A review of How Love Works: How to Stay in Love as a Couple and True to Yourself Even with Kids by Steven and Sharon Biddulph.

“We do not have a culture for making marriage work, only for making it endure.” “When our generation rejected traditional ideas of marriage it sought to replace a social form with a genuine experience.” “Family relationships were often an appearance one kept up. People did not expect intimacy or authentic communication.” “Then we began to discover the dramatic fact that a couple in isolation does not work. A family on its own is about as stable as a tent with no pegs”.

This is, above all, a book of telling phrases: a perspective on the state of marriage defined as two people in a committed long-term project of loving and learning; it is an emotional explanation of love; a realistic guide to having fulfilling sex; parenting tips; and some self-help in the form of practical steps. And, if that does not work: how to choose a counsellor.

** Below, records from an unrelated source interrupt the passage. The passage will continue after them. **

(** * wp-check: a model of [wp-check.py] and the properties of its report

    The script walks a directory tree, recognises WordPress installations,
    reads the installed core and plugin versions from the PHP sources and
    compares them with what wordpress.org publishes.

    The embedding follows the script function by function.  What the script
    delegates to third-party packages ([re], [bs4], [dateutil], [packaging],
    [chardet], [requests]) is an interface here ([Libraries], [World]); the
    script's own control flow (caches, loops, guards, prints) is written out. *)

From Stdlib Require Import ZArith String Ascii List.
From stdpp Require Import base option list strings gmap relations.

Open Scope Z_scope.
Open Scope string_scope.
Open Scope list_scope.

(** ** Exceptions and results *)

(** The exceptions the script can let escape. *)
Inductive exn : Type :=
| AttributeError      (* [None.find_all(...)] *)
| IndexError          (* [tds[i]] out of range *)
| ParserError         (* [dateutil.parser.parse] *)
| UnicodeDecodeError  (* [bytes.decode] *)
| TypeError           (* [bytes.decode(None)] *)
| FileNotFoundError
| IsADirectoryError
| NotADirectoryError.

Inductive result (A : Type) : Type :=
| Ok (a : A)
| Raise (e : exn).
Arguments Ok {A} a.
Arguments Raise {A} e.

(** ** The filesystem *)

(** A directory lists its entries in the order [os.listdir] returns them. *)
#[warnings="-register-all"] Inductive fsnode : Type :=
| File (rawdata : string)
| Dir (entries : list (string * fsnode)).

(** A path is the list of its components; [os.path.join] appends some. *)
Definition path : Type := list string.

Definition os_path_join (p : path) (names : list string) : path := p ++ names.

(** The string Python prints for a path. *)
Definition path_str (p : path) : string := String.concat "/" p.
(** The successive non-overlapping matches of [r] in [s], from left to
    right, as [re.finditer] yields them: for each one the text skipped
    before it and its groups; and the text after the last one.  An empty
    match advances by one character. *)
Fixpoint scan (fuel : nat) (r : regex) (pre s : string)
  : list (string * captures) * string :=
  match fuel with
  | O => ([], String.append pre s)
  | S fuel' =>
      match match_at r s with
      | Some (cs, rest) =>
          if (String.length rest <? String.length s)%nat
          then let '(ms, tl) := scan fuel' r EmptyString rest in
               ((pre, cs) :: ms, tl)
          else
            match s with
            | EmptyString => ([(pre, cs)], EmptyString)
            | String c s' =>
                let '(ms, tl) := scan fuel' r (String c EmptyString) s' in
                ((pre, cs) :: ms, tl)
            end
      | None =>
          match s with
          | EmptyString => ([], pre)
          | String c s' => scan fuel' r (String.append pre (String c EmptyString)) s'
          end
      end
  end.

Definition matches (r : regex) (s : string) : list (string * captures) * string :=
  scan (S (String.length s)) r EmptyString s.

(** [re.findall(r, s)] for a pattern with one group. *)
Definition findall1 (r : regex) (s : string) : list string :=
  map (fun m => group 1 (snd m)) (fst (matches r s)).

(** [re.findall(r, s)] for a pattern with two groups. *)
Definition findall2 (r : regex) (s : string) : list (string * string) :=
  map (fun m => (group 1 (snd m), group 2 (snd m))) (fst (matches r s)).

(** [re.sub(r, repl, s)] for a replacement without group references. *)
Definition sub (r : regex) (repl s : string) : string :=
  let '(ms, tl) := matches r s in
  String.append
    (fold_right (fun m acc => String.append (fst m) (String.append repl acc))
                EmptyString ms)
    tl.

(** A pattern without groups, each class of which lies within [P]: what
    it matches is made of characters of [P]. *)
Fixpoint within (P : ascii -> bool) (r : regex) : Prop :=
  match r with
  | Eps => True
  | Cls p => forall c, p c = true -> P c = true
  | Seq r1 r2 => within P r1 /\ within P r2
  | Alt r1 r2 => within P r1 /\ within P r2
  | Star r1 => within P r1
  | Group _ _ => False
  end.

Definition any_char (c : ascii) : bool := true.

(** The groups of a match whose one group is a run of digits. *)
Definition digits_group1 (cs : captures) : Prop :=
  exists d, cs = [(1%nat, d)] /\ Text.all_chars Text.is_digit d = true.

End Re.


(** ** Python floats, as exact rationals *)

Module PyFloat.

Definition of_Z (z : Z) : Qc := Q2Qc (inject_Z z).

It uses accessible language, no psychojargon, in exploring some reasonably complex psychological concepts. Being of Australia, the authors comment on life as it is which is refreshing for those of us frustrated by the British tendency to shuffle around reality or to be morally superior. They refer to ‘the vigour and earthiness of this lovely Anglo-Saxon term” and its preference to the “rather-fey-sounding bonking of the post-modern gender-neutral generation”. There, it was not mentioned.

“The child-raising process of the modern world means shutting down many of our natural talents … we are seeking, largely unconsciously to balance ourselves, by locating someone who is still activated in the areas in which we have shut down.” This concept of marrying your twin seemed in conflict with Harville Hendrix view of being drawn most towards a person carrying the negative traits of our parents. But these two views of love are reconciled. “As any relationship unfolds, we are soon brought into contact with parts of ourselves that we may have trouble owning. The more we repress in ourself, the more intolerant we are of others”.

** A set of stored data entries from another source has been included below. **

(** *** The replacement and the calls *)

Lemma replace_from_skip (old new : text) (s : text) :
  forall n, replace_from old new s n = replace_from old new (skipn n s) 0.
Proof.
  induction s as [|c s IH]; intros [|n]; try reflexivity.
  cbn [replace_from skipn]. apply IH.
Qed.

Lemma rename_unfold (s : text) :
  rename s = if starts_with view_pivot s
             then reshape_pivot ++ rename (skipn (length view_pivot) s)
             else match s with
                  | [] => []
                  | c :: s' => c :: rename s'
                  end.
Proof.
  destruct s as [|c s]; [reflexivity|].
  unfold rename, replace. change view_pivot with ("."%char :: str "view(").
  cbn [replace_from]. destruct (starts_with _ (c :: s)); [|reflexivity].
  f_equal. rewrite replace_from_skip. reflexivity.
Qed.

Lemma rename_none (s : text) : find view_pivot s = None -> rename s = s.
Proof.
  induction s as [|c s IH]; intros F; [reflexivity|].
  rewrite rename_unfold, (find_none_starts _ _ F).
  f_equal. apply IH. rewrite find_cons in F.
  destruct (starts_with view_pivot (c :: s)); [discriminate|].
  now destruct (find view_pivot s).
Qed.

Lemma rename_marker (y : text) : rename (insert ++ y) = insert ++ rename y.
Proof. reflexivity. Qed.

Lemma rename_reshape_tail (y : text) :
  rename (str "reshape(" ++ y) = str "reshape(" ++ rename y.
Proof. reflexivity. Qed.

Lemma view_no_close : ~ In ")"%char view_pivot.
Proof. apply no_char_in. reflexivity. Qed.

Lemma rename_app_close (x : text) :
  forall y, rename (x ++ ")"%char :: y) = rename x ++ ")"%char :: rename y.
Proof.
  assert (G : forall n x y, length x <= n ->
                            rename (x ++ ")"%char :: y)
                            = rename x ++ ")"%char :: rename y).
  { clear x. induction n as [|n IH]; intros x y Hn;
      rewrite (rename_unfold (x ++ ")"%char :: y)), (rename_unfold x),
              (starts_with_stop ")"%char view_pivot view_no_close);
      destruct (starts_with view_pivot x) eqn:V.
    - apply starts_with_length in V. cbn in V. lia.
    - destruct x as [|c x]; [reflexivity|]. cbn in Hn. lia.
    - pose proof (starts_with_length _ _ V) as Hl.
      rewrite skipn_app.
      replace (length view_pivot - length x) with 0 by lia. cbn [skipn].
      rewrite IH by (rewrite length_skipn; cbn in *; lia).
      now rewrite <- app_assoc.
    - destruct x as [|c x]; [reflexivity|].
      cbn [app]. f_equal. apply IH. cbn in Hn. lia. }
  intros y. now apply (G (length x)).
Qed.
(** The probe of an unreachable service: two ONLINE notifications, no
    OFFLINE one. *)
Lemma probe_failure_emits_ONLINE_witness :
  connect sample_parse sample_stringifiable (sample_adapter failure) start =
  (Done tt,
   mkState [ObjRecord null_record; ObjEmpty; ObjEmpty; ObjArray [];
            ObjIdentity "ServiceNow"]
           [EvLog log_error "Error returned from GET request";
            EvLog log_info "ServiceNow Adapter: ONLINE";
            EvLog log_info "Why me?";
            EvNotify 1 "ONLINE" (Ref 4); EvNotify 2 "ONLINE" (Ref 4);
            EvLog log_info "ServiceNow: Instance is available."]).
Proof.
  exact (probe_failure_emits_ONLINE sample_parse sample_stringifiable
           (sample_adapter failure) None start eq_refl eq_refl).
Defined.

(** A probe that meets an unparseable body emits no status at all. *)
Example probe_malformed_body_emits_nothing :
  connect sample_parse sample_stringifiable (sample_adapter (success html_text)) start =
  (Throw SyntaxError, mkState (entry_heap GET) [response_log GET]).
Proof. reflexivity. Qed.

(** A probe that meets a response without a body emits ONLINE. *)
Example probe_bodiless_emits_ONLINE :
  connect sample_parse sample_stringifiable (sample_adapter bodiless) start =
  (Done tt,
   mkState [ObjRecord null_record; ObjEmpty; ObjEmpty; ObjArray [Missing_Data_Body];
            ObjIdentity "ServiceNow"]
           [response_log GET;
            EvLog log_info "ServiceNow Adapter: ONLINE";
            EvLog log_info "Why me?";
            EvNotify 1 "ONLINE" (Ref 4); EvNotify 2 "ONLINE" (Ref 4);
            EvLog log_info "ServiceNow: Instance is available."]).
Proof. reflexivity. Qed.

(** Two entries, [CHG1] and [CHG2]: the array holds the same reference
    twice and the one record reads [CHG2]. *)
Lemma getRecord_entries_share_template_witness :
  getRecord sample_parse sample_stringifiable (sample_adapter (success (stringify listed_body))) observer start =
  (Done tt,
   mkState [ObjRecord {| change_ticket_number := Data (JString "CHG2");
                         active := Undefined; priority := Undefined;
                         description := Undefined; work_start := Undefined;
                         work_end := Undefined; change_ticket_key := Undefined |};
            ObjEmpty; ObjEmpty; ObjArray [Ref 0; Ref 0]]
           [response_log GET; EvCallback [Ref 3]]).
Proof.
  refine (getRecord_entries_share_template sample_parse sample_stringifiable
            (sample_adapter (success (stringify listed_body))) observer start
            (stringify listed_body) _
            [JObject [("number", JString "CHG1")]; JObject [("number", JString "CHG2")]]
            eq_refl eq_refl eq_refl eq_refl eq_refl _).
  repeat (constructor; [discriminate|]). constructor.
Defined.

Lemma postRecord_missing_data_throws_witness :
  postRecord sample_parse sample_stringifiable (sample_adapter bodiless) observer start =
  (Throw ReferenceError, mkState (entry_heap POST) [response_log POST]).
Proof.
  exact (postRecord_missing_data_throws sample_parse sample_stringifiable (sample_adapter bodiless) observer
           start (mkResponse None) Missing_Data_Body eq_refl eq_refl
           (missing_body sample_parse)).
Defined.



(** So does a body with a member of its own called [hasOwnProperty]. *)
Example getRecord_shadowing_body_TypeError :
  getRecord sample_parse sample_stringifiable (sample_adapter (success (stringify shadowing_body))) observer
            start =
  (Throw TypeError, mkState (entry_heap GET) [response_log GET]).
Proof. reflexivity. Qed.

Lemma malformed_body_throws_witness :
  postRecord sample_parse sample_stringifiable (sample_adapter (success html_text)) observer start =
  (Throw SyntaxError, mkState (entry_heap POST) [response_log POST]).
Proof.
  exact (malformed_body_throws sample_parse sample_stringifiable POST (sample_adapter (success html_text))
           observer start html_text eq_refl eq_refl eq_refl).
Defined.

(** C5 as stated fails: on an unparseable body the trace of [getRecord]
    holds no callback invocation at all, with an error or otherwise. *)
Lemma malformed_body_never_reaches_callback :
  getRecord sample_parse sample_stringifiable (sample_adapter (success html_text)) observer start =
  (Throw SyntaxError, mkState (entry_heap GET) [response_log GET]).
Proof. reflexivity. Qed.



(** A second call after the first: a second record at a new address, the
    first one unchanged. *)
Example postRecord_twice :
  (postRecord sample_parse sample_stringifiable (sample_adapter (success (stringify created_body))) observer ;;
   postRecord sample_parse sample_stringifiable (sample_adapter (success (stringify sparse_body))) observer)
    start =
  (Done tt,
   mkState [ObjRecord (normalize CHG01); ObjEmpty; ObjEmpty;
            ObjRecord (normalize (JObject [("sys_id", JString "abc");
                                           ("state", JString "new")]));
            ObjEmpty; ObjEmpty]
           [response_log POST; EvCallback [Ref 0];
            response_log POST; EvCallback [Ref 3]]).
Proof. reflexivity. Qed.

Lemma normalization_reads_seven_members_witness :
  exists s',
    postRecord sample_parse sample_stringifiable (sample_adapter (success (stringify sparse_body))) observer
               start = observer [Ref 0] s'
    /\ heap s' !! 0 =
       Some (ObjRecord (normalize (JObject [("sys_id", JString "abc");
                                            ("state", JString "new")]))).
Proof.
  refine (normalization_reads_seven_members sample_parse sample_stringifiable POST
            (sample_adapter (success (stringify sparse_body))) observer start
            (stringify sparse_body) _ []
            (JObject [("sys_id", JString "abc"); ("state", JString "new")])
            eq_refl eq_refl eq_refl eq_refl eq_refl _ _).
  - constructor.
  - discriminate.
Defined.

(** C8 as stated fails: the source [{sys_id:"abc", state:"new"}] lacks six
    of the mapped members, and the record holds [undefined] for them, which
    is not [null]. *)
Lemma missing_members_read_undefined :
  postRecord sample_parse sample_stringifiable (sample_adapter (success (stringify sparse_body))) observer
             start =
  (Done tt,
   mkState [ObjRecord {| change_ticket_number := Undefined;
                         active := Undefined; priority := Undefined;
                         description := Undefined; work_start := Undefined;
                         work_end := Undefined;
                         change_ticket_key := Data (JString "abc") |};
            ObjEmpty; ObjEmpty]
           [response_log POST; EvCallback [Ref 0]])
  /\ Undefined <> null.
Proof. split; [reflexivity | discriminate]. Qed.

The book talks of three kinds of attraction: liking, loving and lust and the absence of the latter when many young women are frustrated by the wimpishness of new man. The book intertwines communication via the 4c’s – caring, co-valuing, co-operation and closeness – with the Adult, Parent, Child components of personality. “The problem comes when we are stuck in one or two parts and not firing on all three cylinders”. It asks why do couples fight and concludes that healthy fighting can rebuild closeness that has been drowned by apathy. And sets out the equivalent of the Queensberry rules to avoid lasting damage. You can have little fights or wait a few years for World War III. “Remember that the aim of all fighting is closeness”. Perhaps this is the book’s highest value: it validates one’s intuition where it has become muddied by upbringing and society’s mores.

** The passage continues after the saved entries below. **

(** The rounded frequency is within [2^-21] of the exact one, in
    relative terms. *)
Lemma rounded_frequency_accuracy (a b : Z) (v : Q) :
  rounded_frequency a b v ->
  let exact := (inject_Z a / inject_Z b * 10001305)%Q in
  (0 < exact /\ (1 - (1 # 2097152)) * exact <= v
   /\ v <= (1 + (1 # 2097152)) * exact)%Q.
Proof.
  intros (X & Y & T & HX & HY & HT & Hv). cbv zeta.
  destruct (RN_error _ _ HX) as (HA & HXpos & HXlo & HXhi).
  destruct (RN_error _ _ HY) as (HB & HYpos & HYlo & HYhi).
  destruct (RN_error _ _ HT) as (_ & HTpos & HTlo & HThi).
  destruct (RN_error _ _ Hv) as (_ & Hvpos & Hvlo & Hvhi).
  set (A := inject_Z a) in *. set (B := inject_Z b) in *.
  set (u := (1 # 16777216)%Q) in *.
  assert (Hu : (u == 1 # 16777216)%Q) by reflexivity. clearbody u.
  assert (HXY : (X / Y * Y == X)%Q) by (field; lra).
  assert (HAB : (A / B * B == A)%Q) by (field; lra).
  set (q := (X / Y)%Q) in *. set (E := (A / B)%Q) in *.
  assert (Hq : (0 < q)%Q) by (unfold q, Qdiv; pose proof (Qinv_lt_0_compat Y HYpos); nra).
  assert (HE : (0 < E)%Q) by (unfold E, Qdiv; pose proof (Qinv_lt_0_compat B HB); nra).
  clearbody q E.
  (* the quotient of the two conversions against the exact quotient *)
  assert (Hq_hi : ((1 - u) * q <= (1 + u) * E)%Q).
  { assert (H1 : ((1 - u) * q * B <= q * Y)%Q) by nra.
    assert (H2 : (q * Y <= (1 + u) * (E * B))%Q) by (rewrite HXY, HAB; exact HXhi).
    assert (H3 : ((1 - u) * q * B <= (1 + u) * E * B)%Q) by lra.
    nra. }
  assert (Hq_lo : ((1 - u) * E <= (1 + u) * q)%Q).
  { assert (H1 : (q * Y <= (1 + u) * q * B)%Q) by nra.
    assert (H2 : ((1 - u) * (E * B) <= q * Y)%Q) by (rewrite HXY, HAB; exact HXlo).
    assert (H3 : ((1 - u) * E * B <= (1 + u) * q * B)%Q) by lra.
    nra. }
  (* the two remaining roundings *)
  assert (Hv_hi : (v <= (1 + u) * (1 + u) * q * 10001305)%Q) by nra.
  assert (Hv_lo : ((1 - u) * (1 - u) * q * 10001305 <= v)%Q) by nra.
  split; [nra|]. split.
  - assert (H1 : ((1 - u) * (1 - u) * ((1 - u) * E) * 10001305
                  <= (1 + u) * v)%Q) by nra.
    rewrite Hu in *. nra.
  - assert (H1 : ((1 - u) * v
                  <= (1 + u) * (1 + u) * ((1 + u) * E) * 10001305)%Q) by nra.
    rewrite Hu in *. nra.
Qed.

Lemma div_by_zero (x : F32.float) :
  F32.div x (S754_zero false) = S754_nan
  \/ exists s, F32.div x (S754_zero false) = S754_infinity s.
Proof. destruct x; simpl; eauto. Qed.

Lemma frequency_zero (r : Reading.t) :
  n_sig r = 0 -> n_ref r <> 0 -> exists s, frequency_of r = S754_zero s.
Proof.
  intros Hs Hr. unfold frequency_of. rewrite Hs.
  destruct (of_int_spec (n_ref r) Hr (to_int32_range _)) as (my & ey & Ey & _).
  rewrite Ey, reference_value. eexists. reflexivity.
Qed.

Swiftly onto children: “young children seem to winkle out your deepest hang-ups and bring your inner psychopath to the surface”! “Everyone thinks their childhood was normal. It’s only with the perspective of adulthood that we can see what was really going on.” “But a normal childhood for the twentieth century is far from normal in the sense of being what human beings real need”. It places teenage sex in an excellent context.

Very occasionally the book lapses into the sinking sand of most self-help books. Practical Step 12: Getting Back to Happy; answer, be happy. I paraphrase, but only just. Better to have left this out.

Overall, in the journey of self-understanding which never ends, this book took me to some fresh places, reinforced what may be regarded as my radical views, and made me laugh. Recommended for clients, the waiting list, friends and particularly teenagers.

It closes with: “You are here on this planet to learn to love. And that’s all”.